Intel now plans to make its first 7-nanometer chip shipments in late 2022 or early 2023, CEO Bob Swan said on a conference call with analysts on Thursday.

“We will continue to invest in our future process technology roadmap but we will be pragmatic and objective in deploying the process technology that delivers the most predictability and performance for our customers, whether that be on our process, external foundry process, or a combination of both,” Swan said.

AMD stock rose 8% after hours following Intel’s announcement.

The struggle to bring out competitive chips comes after Intel ran into supply issues, which in turn affected device makers such as Dell and HP.

Intel’s revenue increased 20% year over year for the quarter that ended on June 27, compared with 23% growth one quarter earlier, Intel said.

Intel’s top business unit, the Client Computing Group that makes chips for PCs, delivered $9.50 billion in revenue in the quarter, growing 7% on an annualized basis and topping the FactSet consensus estimate of $9.10 billion. Industry research group Gartner estimated that second-quarter PC shipments returned to year-over-year growth in the quarter, after a decline in the first quarter in connection with the pandemic.

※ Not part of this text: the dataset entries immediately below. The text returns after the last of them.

Lemma prefix_head name names (l : list string) :
  (name :: names) `prefix_of` l → head l = Some name.
Proof. intros [k ->]. done. Qed.

(** Selecting by [name] and then filtering on the remaining names is
    filtering on all the names at once. *)
Lemma filter_prefix_consumed name names set :
  consumed_along names
    <$> filter (λ kv, names `prefix_of` path kv)
          (consumed name <$> filter (λ kv, head (path kv) = Some name) set)
  = consumed_along (name :: names)
      <$> filter (λ kv, (name :: names) `prefix_of` path kv) set.
Proof.
  induction set as [|kv set IH]; [done|].
  rewrite (filter_cons (λ kv, head (path kv) = Some name)).
  rewrite (filter_cons (λ kv, (name :: names) `prefix_of` path kv)).
  destruct (decide (head (path kv) = Some name)) as [Hhead|Hhead].
  - rewrite fmap_cons, filter_cons.
    destruct (decide (names `prefix_of` path (consumed name kv))) as [Hp|Hp];
      destruct (decide ((name :: names) `prefix_of` path kv)) as [Hp'|Hp'].
    + rewrite !fmap_cons, IH. done.
    + by apply consumed_head_prefix in Hp.
    + by apply consumed_head_prefix in Hp'.
    + exact IH.
  - rewrite decide_False; [exact IH|].
    intros Hp. by apply prefix_head in Hp.
Qed.

Lemma filter_head_prefix name set :
  filter (λ kv, [name] `prefix_of` path kv) set
  = filter (λ kv, head (path kv) = Some name) set.
Proof.
  apply list_filter_iff. intros kv. split; [apply prefix_head|].
  destruct (path kv) as [|first rest]; [done|]. intros [= ->]. by exists rest.
Qed.

Lemma filter_prefix_nil set :
  filter (λ kv, [] `prefix_of` path kv) set = set.
Proof.
  induction set as [|kv set IH]; [done|].
  rewrite filter_cons_True by apply prefix_nil. by rewrite IH.
Qed.

(** Descending succeeds when some entry has the names as first segments. *)
Lemma descend_found names : ∀ w,
  filter (λ kv, names `prefix_of` path kv) (data_set w) ≠ [] →
  descend w names
  = Ok (WalkerData (consumed_along names
                      <$> filter (λ kv, names `prefix_of` path kv)
                                 (data_set w))).
Proof.
  induction names as [|name names IH]; intros [set] Hsome; cbn [data_set] in *.
  - cbn [descend]. rewrite filter_prefix_nil. f_equal. f_equal.
    symmetry. apply list_fmap_id.
  - cbn [descend ToDataStruct mbind result_bind data_set struct_set].
    rewrite Field_cases. cbn [struct_set].
    pose proof (filter_prefix_consumed name names set) as Hfilter.
    destruct (filter (λ kv, head (path kv) = Some name) set) as [|kv0 l] eqn:Hsel.
    { cbn in Hfilter. symmetry in Hfilter. by apply fmap_nil_inv in Hfilter. }
    cbn [mbind result_bind]. rewrite IH; cbn [data_set].
    + by rewrite Hfilter.
    + intros Hnil. rewrite Hnil in Hfilter. symmetry in Hfilter.
      by apply fmap_nil_inv in Hfilter.
Qed.

(** Descending fails at the first name that no entry carries. *)
Lemma descend_missing names : ∀ w,
  names ≠ [] →
  filter (λ kv, names `prefix_of` path kv) (data_set w) = [] →
  ∃ e, descend w names = Err e ∧ kind_of e = NoSuchField.
Proof.
  induction names as [|name names IH]; intros [set] Hne Hnone; [done|].
  cbn [data_set] in *.
  cbn [descend ToDataStruct mbind result_bind data_set struct_set].
  rewrite Field_cases. cbn [struct_set].
  pose proof (filter_prefix_consumed name names set) as Hfilter.
  destruct (filter (λ kv, head (path kv) = Some name) set) as [|kv0 l] eqn:Hsel;
    [by eauto|].
  cbn [mbind result_bind].
  destruct names as [|name' names'].
  { rewrite filter_head_prefix, Hsel in Hnone. done. }
  apply IH; [done|]. cbn [data_set].
  rewrite Hnone in Hfilter. by apply fmap_nil_inv in Hfilter.
Qed.

(** X1. Looking the names up one after the other, each in the struct
    shape of the view reached, never panics; the descent succeeds exactly
    when some entry has the names as its first segments (or there is no
    name), and the view it reaches holds exactly those entries, in their
    order, each with the names consumed; otherwise it fails with
    [NoSuchField]. *)
Theorem descend_outcome (w : walkerData) (names : list string) :
  match descend w names with
  | Ok v =>
      data_set v
      = consumed_along names
          <$> filter (λ kv, names `prefix_of` path kv) (data_set w)
      ∧ (names = [] ∨ data_set v ≠ [])
  | Err e =>
      kind_of e = NoSuchField ∧ names ≠ []
      ∧ filter (λ kv, names `prefix_of` path kv) (data_set w) = []
  | Panic => False
  end.
Proof.
  destruct (filter (λ kv, names `prefix_of` path kv) (data_set w))
    as [|kv l] eqn:Hsel.
  - destruct names as [|name names].
    + rewrite filter_prefix_nil in Hsel. destruct w as [set].
      cbn in *. subst. split; [done | by left].
    + destruct (descend_missing (name :: names) w) as (e & -> & Hk); done.
  - rewrite descend_found by (by rewrite Hsel). cbn [data_set].
    rewrite Hsel. split; [done | by right].
Qed.

Lemma string_append_nil_r (s : string) : s +:+ "" = s.
Proof.
  induction s as [|c s IH]; [done|].
  change (String c s +:+ "") with (String c (s +:+ "")). by rewrite IH.
Qed.

Lemma string_append_assoc (s t u : string) : (s +:+ t) +:+ u = s +:+ t +:+ u.
Proof.
  induction s as [|c s IH]; [done|].
  change ((String c s +:+ t) +:+ u) with (String c ((s +:+ t) +:+ u)).
  by rewrite IH.
Qed.

Lemma concat_empty_cons (x : string) (xs : list string) :
  String.concat "" (x :: xs) = x +:+ String.concat "" xs.
Proof.
  destruct xs as [|y ys]; [by rewrite string_append_nil_r | done].
Qed.

Lemma consumed_along_spec names : ∀ kv,
  names `prefix_of` path kv →
  info (consumed_along names kv) = info kv
  ∧ path kv = names ++ path (consumed_along names kv)
  ∧ fullPath (consumed_along names kv)
    = fullPath kv +:+ String.concat "" names.
Proof.
  induction names as [|name names IH]; intros kv Hp.
  - cbn [consumed_along String.concat]. by rewrite string_append_nil_r.
  - pose proof (prefix_head _ _ _ Hp) as Hhead.
    apply (consumed_head_prefix _ _ _ Hhead) in Hp.
    destruct (IH _ Hp) as (Hinfo & Hpath & Hfull).
    cbn [consumed_along]. split_and!.
    + by rewrite Hinfo.
    + cbn [app]. rewrite <- Hpath. unfold consumed. cbn [path].
      destruct (path kv) as [|first rest]; [done|]. by injection Hhead as ->.
    + rewrite Hfull, concat_empty_cons, <- string_append_assoc. done.
Qed.

Lemma descend_entries (w v : walkerData) names :
  descend w names = Ok v →
  data_set v
  = consumed_along names
      <$> filter (λ kv, names `prefix_of` path kv) (data_set w).
Proof.
  intros Hok.
  destruct (filter (λ kv, names `prefix_of` path kv) (data_set w))
    as [|kv l] eqn:Hsel.
  - destruct names as [|name names].
    + rewrite filter_prefix_nil in Hsel. cbn in Hok. injection Hok as <-.
      by rewrite Hsel.
    + destruct (descend_missing (name :: names) w) as (e & He & _); [done..|].
      congruence.
  - rewrite descend_found in Hok by (by rewrite Hsel).
    injection Hok as <-. cbn [data_set]. by rewrite Hsel.
Qed.

(** X2. Whatever names are looked up, every entry of the view reached
    comes from an entry of the starting view: it carries the same tensor
    record, and the path of that entry is the names followed by what the
    reached entry has left. *)
Theorem descend_keeps_records (w v : walkerData) names (c : keyValue) :
  descend w names = Ok v → c ∈ data_set v →
  ∃ kv, kv ∈ data_set w ∧ info c = info kv ∧ path kv = names ++ path c.
Proof.
  intros Hok Hc. rewrite (descend_entries _ _ _ Hok) in Hc.
  apply list_elem_of_fmap in Hc as (kv & -> & Hkv).
  apply list_elem_of_filter in Hkv as [Hp Hkv].
  destruct (consumed_along_spec _ _ Hp) as (Hinfo & Hpath & _).
  exists kv. done.
Qed.

Lemma descend_keeps_records_witness :
  ∃ kv, kv ∈ data_set (root_view model)
        ∧ info (consumed_along ["layers"; "1"]
                  (root_entry ["layers"; "1"; "weight"] matrix24'))
          = info kv
        ∧ path kv
          = ["layers"; "1"]
            ++ path (consumed_along ["layers"; "1"]
                       (root_entry ["layers"; "1"; "weight"] matrix24')).
Proof.
  apply (descend_keeps_records (root_view model)
           (WalkerData [consumed_along ["layers"; "1"]
                          (root_entry ["layers"; "1"; "weight"] matrix24')])
           ["layers"; "1"]).
  - reflexivity.
  - left.
Defined.

(** X3. The full path of an entry reached from a view is the full path of
    the entry it comes from followed by the names consumed, put end to end
    with nothing between them. *)
Theorem fullPath_descend (w v : walkerData) names (c : keyValue) :
  descend w names = Ok v → c ∈ data_set v →
  ∃ kv, kv ∈ data_set w
        ∧ fullPath c = fullPath kv +:+ String.concat "" names.
Proof.
  intros Hok Hc. rewrite (descend_entries _ _ _ Hok) in Hc.
  apply list_elem_of_fmap in Hc as (kv & -> & Hkv).
  apply list_elem_of_filter in Hkv as [Hp Hkv].
  destruct (consumed_along_spec _ _ Hp) as (_ & _ & Hfull).
  exists kv. done.
Qed.

Lemma fullPath_descend_witness :
  ∃ kv, kv ∈ data_set (root_view model)
        ∧ fullPath (consumed_along ["layers"; "1"]
                      (root_entry ["layers"; "1"; "weight"] matrix24'))
          = fullPath kv +:+ String.concat "" ["layers"; "1"].
Proof.
  apply (fullPath_descend (root_view model)
           (WalkerData [consumed_along ["layers"; "1"]
                          (root_entry ["layers"; "1"; "weight"] matrix24')])
           ["layers"; "1"]).
  - reflexivity.
  - left.
Defined.

(** The full path of the sample entry has no separator in it. *)
Example fullPath_sample :
  fullPath (consumed_along ["layers"; "1"; "weight"]
              (root_entry ["layers"; "1"; "weight"] matrix24'))
  = "layers1weight"%string.
Proof. reflexivity. Qed.

Lemma strings_Split_from_cons cur s sep :
  ∃ first others, strings_Split_from cur s sep = first :: others.
Proof.
  revert cur. induction s as [|c s IH]; intros cur; simpl; [by eauto|].
  destruct (Ascii.eqb c sep); [by eauto | apply IH].
Qed.

Lemma strings_Split_from_join s : ∀ cur,
  String.concat "." (strings_Split_from cur s ".") = cur +:+ s.
Proof.
  induction s as [|c s IH]; intros cur; cbn [strings_Split_from].
  - by rewrite string_append_nil_r.
  - destruct (Ascii.eqb_spec c ".") as [->|Hc].
    + pose proof (IH ""%string) as Htail.
      destruct (strings_Split_from_cons "" s ".") as (first & others & Hs).
      rewrite Hs.
      change (String.concat "." (cur :: first :: others))
        with (cur +:+ "." +:+ String.concat "." (first :: others)).
      by rewrite <- Hs, Htail.
    + rewrite IH, string_append_assoc. done.
Qed.

(** X4. [UnmarshalOnDevice] starts from a view with one entry per tensor,
    in the order of the tensors; each entry has no parent, carries its
    tensor, and has at least one segment, and its segments joined by "."
    are the name of the tensor. *)
Theorem root_view_entries (tensors : list TensorInfo) :
  Forall2 (λ kv t, info kv = t ∧ parent kv = None ∧ path kv ≠ []
                   ∧ String.concat "." (path kv) = Name t)
    (data_set (root_view tensors)) tensors.
Proof.
  unfold root_view. cbn [data_set].
  induction tensors as [|t tensors IH]; [constructor|].
  rewrite fmap_cons. constructor; [|exact IH].
  cbn. split_and!; [done | done | |].
  - unfold strings_Split.
    by destruct (strings_Split_from_cons "" (Name t) ".") as (? & ? & ->).
  - unfold strings_Split. by rewrite strings_Split_from_join.
Qed.

Lemma filter_root_entries (P : list string → Prop) `{∀ l, Decision (P l)}
    (tensors : list TensorInfo) :
  filter (λ kv, P (path kv)) (data_set (root_view tensors))
  = (λ t, root_entry (strings_Split (Name t) ".") t)
      <$> filter (λ t, P (strings_Split (Name t) ".")) tensors.
Proof.
  unfold root_view. cbn [data_set].
  induction tensors as [|t tensors IH]; [done|].
  rewrite fmap_cons, !filter_cons. cbn [path root_entry].
  case_decide; by rewrite IH.
Qed.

The Data Center Group, which focuses on chips for cloud providers and server makers, contributed $7.12 billion in revenue, up 43% and above the $6.61 billion FactSet consensus.

The Non-Volatile Memory Solutions Group had $1.66 billion in revenue, representing 76% growth and coming in higher than the $1.29 billion consensus.

In the quarter Intel announced the $900 million acquisition of mobility start-up Moovit and the $150 million sale of its home gateway platform business to MaxLinear. It also introduced new chips for gaming PCs and laptops

Before the stock move, Intel shares had risen about 1% since the start of the year, while the S&P 500 was flat.

Correction: This article originally included Intel’s quarterly earnings per share rather than adjusted earnings per share.